STOCKHOLM (AP) — A ferry that had ran aground last month off southeastern Sweden and started leaking oil into the Baltic Sea was pulled free on Wednesday and anchored nearby, the Swedish Coast Guard said. During the operation, another oil leak was discovered, which the authorities described as small.
The Marco Polo, operated by the TT-Line of Germany, was operating a route along Sweden’s coast between the cities of Trelleborg and Karlshamn when it ran aground on Oct. 22 and started leaking oil. It continued under its own power, but became stuck a second time.
The 75 passengers and crew were unharmed and were evacuated. The ferry wasn’t at risk of sinking despite taking on water, the coast guard said.
On Sunday, severe weather dislodged it and the ferry drifted further out before getting stranded for a third time.
The leaking fuel eventually reached the shores and wildlife of Pukavik Bay near Solvesborg, around 110 kilometers (70 miles) northeast of Malmo, Sweden’s third-largest city.
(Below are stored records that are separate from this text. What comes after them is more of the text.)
(* ===== verification/Float64.v ===== *)
(** * IEEE double precision, as Python's [float]

    The operations the program applies to percentages, on the standard library's
    executable specification of binary64, and the theorem that makes them usable
    in proofs: on the operands that occur here (address counts and integer
    thresholds) the float comparison agrees with exact arithmetic. *)

From S2P Require Import Prelude.
From Stdlib Require Import SpecFloat.
#[local] Open Scope Z_scope.

Definition float : Type := spec_float.
Definition fzero : float := S754_zero false.
(** [float(n)], the conversion an [int] operand undergoes. *)
Definition float_of_int (n : Z) : float := binary_normalize 53 1024 n 0 false.
Definition fmul : float -> float -> float := SFmul 53 1024.
Definition fdiv : float -> float -> float := SFdiv 53 1024.
Definition fltb : float -> float -> bool := SFltb.
(** [max(0.0, x)]: the first argument unless the second is greater. *)
Definition fmax0 (x : float) : float := if fltb fzero x then x else fzero.
(** [x > n] for an [int] [n]: Python compares the two numbers exactly. *)
Definition float_gt_int (x : float) (n : Z) : bool :=
  match x with
  | S754_nan => false
  | S754_infinity s => negb s
  | S754_zero _ => n <? 0
  | S754_finite s m e =>
      let v := if s then Z.neg m else Z.pos m in
      if 0 <=? e then n <? v * 2 ^ e else n * 2 ^ (- e) <? v
  end.

(** [100.0 * part / whole] *)
Definition percent (part whole : Z) : float :=
  fdiv (fmul (float_of_int 100) (float_of_int part)) (float_of_int whole).

Example percent_ex : float_gt_int (percent 21 100) 20 = true.
Proof. vm_compute. reflexivity. Qed.
Example percent_ex2 : float_gt_int (percent 20 100) 20 = false.
Proof. vm_compute. reflexivity. Qed.
Example percent_ex3 : float_gt_int (percent 858993460 4294967296) 20 = true.
Proof. vm_compute. reflexivity. Qed.

(** ** Representations of the integers below [2^53] *)

Lemma digits2_log2 p : Z.pos (digits2_pos p) = Z.log2 (Z.pos p) + 1.
Proof.
  induction p as [p IH|p IH|]; simpl digits2_pos; [..|done]; rewrite Pos2Z.inj_succ, IH.
  - rewrite (Pos2Z.inj_xI p), Z.log2_succ_double by lia. lia.
  - rewrite (Pos2Z.inj_xO p), Z.log2_double by lia. lia.
Qed.

Lemma Zdigits2_log2 m : 0 < m -> Zdigits2 m = Z.log2 m + 1.
Proof. destruct m; [lia|intros _; apply digits2_log2|lia]. Qed.

Lemma fexp_normal e : -1021 <= e -> fexp 53 1024 e = e - 53.
Proof. unfold fexp, emin. lia. Qed.

Definition exact_rec (m : Z) : shr_record := {| shr_m := m; shr_r := false; shr_s := false |}.

Lemma shr_1_double m : 0 <= m -> shr_1 (exact_rec (m * 2)) = exact_rec m.
Proof. intros H. rewrite Z.mul_comm. by destruct m; simpl. Qed.

Lemma iter_pos_exact p m : 0 <= m -> iter_pos shr_1 p (exact_rec (m * 2 ^ Z.pos p)) = exact_rec m.
Proof.
  revert m. induction p as [p IH|p IH|]; intros m Hm; cbn [iter_pos].
  - replace (m * 2 ^ Z.pos p~1) with (m * 2 ^ Z.pos p * 2 ^ Z.pos p * 2).
    2:{ rewrite (Pos2Z.inj_xI p), <- Z.add_diag, !Z.pow_add_r, Z.pow_1_r by lia. ring. }
    rewrite shr_1_double, IH by (apply Z.mul_nonneg_nonneg; lia). by apply IH.
  - rewrite (Pos2Z.inj_xO p), <- Z.add_diag, Z.pow_add_r, Z.mul_assoc by lia.
    rewrite IH by (apply Z.mul_nonneg_nonneg; lia). by apply IH.
  - rewrite Z.pow_1_r. by apply shr_1_double.
Qed.

Lemma log2_53 m : 2 ^ 52 <= m < 2 ^ 53 -> Z.log2 m = 52.
Proof. intros H. apply Z.log2_unique; lia. Qed.

(** Shifting a mantissa whose low bits are zero to 53 digits is exact. *)
Lemma shr_fexp_exact m k e : 2 ^ 52 <= m < 2 ^ 53 -> 0 <= k -> -1000 <= e ->
  shr_fexp 53 1024 (m * 2 ^ k) e loc_Exact = (exact_rec m, e + k).
Proof.
  intros Hm Hk He. unfold shr_fexp. assert (0 < m * 2 ^ k) by (apply Z.mul_pos_pos; lia).
  rewrite Zdigits2_log2, Z.log2_mul_pow2, log2_53 by lia.
  rewrite fexp_normal by lia. replace (k + 52 + 1 + e - 53 - e) with k by lia.
  change (shr_record_of_loc (m * 2 ^ k) loc_Exact) with (exact_rec (m * 2 ^ k)).
  destruct k as [|k|k]; [|cbn [shr]|lia].
  - rewrite Z.mul_1_r. simpl. f_equal. lia.
  - by rewrite iter_pos_exact by lia.
Qed.

(** The last step of rounding: the rounded mantissa is normalised again. *)
Definition renormalise (s : bool) (m e : Z) : float :=
  let '(mrs, e') := shr_fexp 53 1024 m e loc_Exact in
  match shr_m mrs with
  | Z0 => S754_zero s
  | Zpos m => if Z.leb e' (1024 - 53) then S754_finite s m e' else S754_infinity s
  | _ => S754_nan
  end.

Lemma renormalise_exact s m k e : 2 ^ 52 <= m < 2 ^ 53 -> 0 <= k -> -1000 <= e -> e + k <= 971 ->
  renormalise s (m * 2 ^ k) e = S754_finite s (Z.to_pos m) (e + k).
Proof.
  intros Hm Hk He Hek. unfold renormalise. rewrite shr_fexp_exact by done. simpl shr_m.
  destruct m as [|m|m]; [lia| |lia]. by rewrite (proj2 (Z.leb_le (e + k) (1024 - 53))) by lia.
Qed.

Lemma round_exact s m k e : 2 ^ 52 <= m < 2 ^ 53 -> 0 <= k -> -1000 <= e -> e + k <= 971 ->
  binary_round_aux 53 1024 s (m * 2 ^ k) e loc_Exact = S754_finite s (Z.to_pos m) (e + k).
Proof.
  intros Hm Hk He Hek. unfold binary_round_aux. rewrite shr_fexp_exact by done.
  pose proof (renormalise_exact s m 0 (e + k)) as R. rewrite Z.mul_1_r in R.
  rewrite (Z.add_comm _ 0) in R. apply R; lia.
Qed.

(** The 53-digit representation of [0 < n < 2^53]. *)
Definition nd (n : Z) : Z := Z.log2 n + 1.
Definition canon (n : Z) : float := S754_finite false (Z.to_pos (n * 2 ^ (53 - nd n))) (nd n - 53).

Lemma nd_bounds n : 0 < n < 2 ^ 53 -> 1 <= nd n <= 53.
Proof.
  intros H. unfold nd. pose proof (Z.log2_nonneg n).
  assert (Z.log2 n < 53) by (apply Z.log2_lt_pow2; lia). lia.
Qed.

Lemma canon_mantissa n : 0 < n < 2 ^ 53 -> 2 ^ 52 <= n * 2 ^ (53 - nd n) < 2 ^ 53.
Proof.
  intros H. pose proof (nd_bounds n H) as Hd. unfold nd in *.
  destruct (Z.log2_spec n) as [H1 H2]; [lia|].
  replace (2 ^ 52) with (2 ^ Z.log2 n * 2 ^ (53 - (Z.log2 n + 1))) by (rewrite <- Z.pow_add_r by lia; f_equal; lia).
  replace (2 ^ 53) with (2 ^ Z.succ (Z.log2 n) * 2 ^ (53 - (Z.log2 n + 1))) by (rewrite <- Z.pow_add_r by lia; f_equal; lia).
  split; [apply Z.mul_le_mono_nonneg_r|apply Z.mul_lt_mono_pos_r]; lia.
Qed.

Lemma canon_intro s n k e : 0 < n < 2 ^ 53 -> k = nd n - 53 - e -> 0 <= k -> -1000 <= e ->
  binary_round_aux 53 1024 s (n * 2 ^ (53 - nd n) * 2 ^ k) e loc_Exact
  = S754_finite s (Z.to_pos (n * 2 ^ (53 - nd n))) (nd n - 53).
Proof.
  intros Hn Hk Hk0 He. pose proof (nd_bounds n Hn).
  rewrite round_exact by (lia || by apply canon_mantissa). f_equal. lia.
Qed.

Lemma Pos_iter_xO p d : Z.pos (Pos.iter xO p d) = Z.pos p * 2 ^ Z.pos d.
Proof.
  induction d using Pos.peano_ind; [simpl; lia|].
  rewrite Pos.iter_succ, Pos2Z.inj_xO, IHd, Pos2Z.inj_succ, Z.pow_succ_r by lia. lia.
Qed.

Lemma float_of_int_canon n : 0 < n < 2 ^ 53 -> float_of_int n = canon n.
Proof.
  intros Hn. pose proof (nd_bounds n Hn) as Hd. unfold float_of_int, canon.
  destruct n as [|p|p]; [lia| |lia]. cbn [binary_normalize]. unfold binary_round.
  rewrite digits2_log2. fold (nd (Z.pos p)). rewrite fexp_normal, Z.add_0_r by lia.
  assert (exists q, shl_align p 0 (nd (Z.pos p) - 53) = (q, nd (Z.pos p) - 53)
            /\ Z.pos q = Z.pos p * 2 ^ (53 - nd (Z.pos p))) as (q & -> & ->).
  { unfold shl_align. destruct (nd (Z.pos p) - 53 - 0) as [|d|d] eqn:E; [..|lia|].
    - exists p. split; [f_equal; lia|]. replace (53 - nd (Z.pos p)) with 0 by lia. lia.
    - eexists. split; [reflexivity|]. rewrite Pos_iter_xO. do 2 f_equal. lia. }
  rewrite <- (canon_intro false (Z.pos p) 0) with (e := nd (Z.pos p) - 53) by lia.
  by rewrite Z.mul_1_r.
Qed.

Lemma log2_mul_range a b : 0 < a -> 0 < b -> Z.log2 a + Z.log2 b <= Z.log2 (a * b).
Proof. intros. apply Z.log2_mul_below; lia. Qed.

Lemma fmul_canon a b : 0 < a < 2 ^ 53 -> 0 < b < 2 ^ 53 -> a * b < 2 ^ 53 ->
  fmul (canon a) (canon b) = canon (a * b).
Proof.
  intros Ha Hb Hab. assert (0 < a * b) as Hp by (apply Z.mul_pos_pos; lia).
  pose proof (nd_bounds a Ha). pose proof (nd_bounds b Hb). pose proof (nd_bounds (a * b)).
  pose proof (canon_mantissa a Ha). pose proof (canon_mantissa b Hb).
  pose proof (log2_mul_range a b). unfold fmul, canon, SFmul. cbn [xorb].
  rewrite Pos2Z.inj_mul, !Z2Pos.id by lia.
  rewrite <- (canon_intro false (a * b) (nd (a * b) - 53 - (nd a - 53 + (nd b - 53)))
                (nd a - 53 + (nd b - 53))); unfold nd in *; [|lia..].
  f_equal.
  replace (a * 2 ^ (53 - (Z.log2 a + 1)) * (b * 2 ^ (53 - (Z.log2 b + 1))))
    with (a * b * (2 ^ (53 - (Z.log2 a + 1)) * 2 ^ (53 - (Z.log2 b + 1)))) by ring.
  rewrite <- (Z.mul_assoc (a * b)), <- !Z.pow_add_r by lia. do 2 f_equal. lia.
Qed.

(** ** Division *)

(** A positive float read at the fixed scale [2^-200]; every float met here is a
    multiple of it. *)
Definition scaled (m : positive) (e : Z) : Z := Z.pos m * 2 ^ (e + 200).

Lemma float_gt_int_scaled m e n : -200 <= e ->
  float_gt_int (S754_finite false m e) n = (n * 2 ^ 200 <? scaled m e).
Proof.
  intros He. unfold float_gt_int, scaled. destruct (Z.leb_spec 0 e).
  - rewrite Z.pow_add_r, Z.mul_assoc by lia. apply eq_true_iff_eq. rewrite !Z.ltb_lt.
    rewrite <- Z.mul_lt_mono_pos_r by lia. done.
  - replace (2 ^ 200) with (2 ^ (- e) * 2 ^ (e + 200)) by (rewrite <- Z.pow_add_r by lia; f_equal; lia).
    rewrite Z.mul_assoc. apply eq_true_iff_eq. rewrite !Z.ltb_lt.
    rewrite <- Z.mul_lt_mono_pos_r by lia. done.
Qed.

Lemma binary_round_aux_eq s m e l :
  binary_round_aux 53 1024 s m e l
  = let '(mrs, e') := shr_fexp 53 1024 m e l in
    renormalise s (round_nearest_even (shr_m mrs) (loc_of_shr_record mrs)) e'.
Proof. unfold binary_round_aux, renormalise. by destruct (shr_fexp 53 1024 m e l). Qed.

Lemma shr_fexp_shift m e l : 0 < m -> 0 <= Z.log2 m + 1 + e + 1000 ->
  shr_fexp 53 1024 m e l = shr (shr_record_of_loc m l) e (Z.log2 m - 52).
Proof.
  intros Hm He. unfold shr_fexp. rewrite Zdigits2_log2, fexp_normal by lia. f_equal. lia.
Qed.

(** Rounding a quotient [q] with location [l]: the 53-digit truncation [u], and
    either it or its successor, the truncation itself when nothing is lost. *)
Lemma round_53 l q e : 2 ^ 52 <= q < 2 ^ 53 -> -200 <= e <= 900 ->
  exists m e', binary_round_aux 53 1024 false q e l = S754_finite false m e' /\ -200 <= e'
    /\ (scaled m e' = q * 2 ^ (e + 200)
        \/ l <> loc_Exact /\ scaled m e' = (q + 1) * 2 ^ (e + 200)).
Proof.
  intros Hq He. rewrite binary_round_aux_eq, shr_fexp_shift, log2_53 by (rewrite ?log2_53; lia).
  change (shr _ e (52 - 52)) with (shr_record_of_loc q l, e). cbv beta iota.
  assert (exists r, round_nearest_even (shr_m (shr_record_of_loc q l))
             (loc_of_shr_record (shr_record_of_loc q l)) = r
           /\ (r = q \/ l <> loc_Exact /\ r = q + 1)) as (r & -> & Hr).
  { eexists. split; [reflexivity|]. destruct l as [|[| |]]; simpl; try case_match;
      first [by left|by right]. }
  assert (exists m e', renormalise false r e = S754_finite false m e' /\ -200 <= e'
            /\ scaled m e' = r * 2 ^ (e + 200)) as (m & e' & -> & He' & Hs).
  { destruct (Z.eq_dec r (2 ^ 53)) as [->|].
    - exists (Z.to_pos (2 ^ 52)), (e + 1). change (2 ^ 53) with (2 ^ 52 * 2 ^ 1).
      rewrite (renormalise_exact false (2 ^ 52) 1) by lia. split_and!; [done|lia|].
      unfold scaled. rewrite Z2Pos.id by lia. replace (e + 1 + 200) with (1 + (e + 200)) by lia.
      rewrite (Z.pow_add_r 2 1) by lia. ring.
    - exists (Z.to_pos r), (e + 0). pose proof (renormalise_exact false r 0 e) as R.
      rewrite Z.mul_1_r in R. rewrite R by lia. split_and!; [done|lia|].
      unfold scaled. rewrite Z2Pos.id by lia. do 2 f_equal. lia. }
  exists m, e'. split_and!; [done..|]. rewrite Hs. destruct Hr as [->|[? ->]]; auto.
Qed.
It was unclear how much leaked out on Wednesday, but the coast guard said it was “a small amount.” The damaged fuel tanks contained about 160 cubic meters (5,650 cubic feet) of oil before the grounding. The spill stretched over five kilometers (three miles) out at sea.
Earlier, the coast guard said the ferry had suffered “extensive damage” and would eventually be towed into the harbor of Karlshamn.
For now, the plan was to inspect the ferry’s hull and pump out the remaining oil while anchored at sea. The inspection would be made by a salvage company hired by the TT-Line’s insurance firm, the coast guard said.
The TT-Line said Wednesday’s operation will result in “a much more secure situation for the vessel” and also “prevent further impact on the environment.”
More than 500 birds are estimated to have been affected by the oil that washed onto the coast, Swedish public broadcaster SVT said. Swedish news agency TT said that an estimated 50 cubic meters (almost 1,800 cubic feet) of oil and oil waste have been removed so far.
Swedish Prime Minister Ulf Kristersson said that the ferry company ”bears full responsibility,” and expected it “to fully participate” in the investigation and cleanup work.
Swedish prosecutors have fined the captain and an officer on duty at the time of the grounding, saying they acted recklessly by relying on a faulty GPS.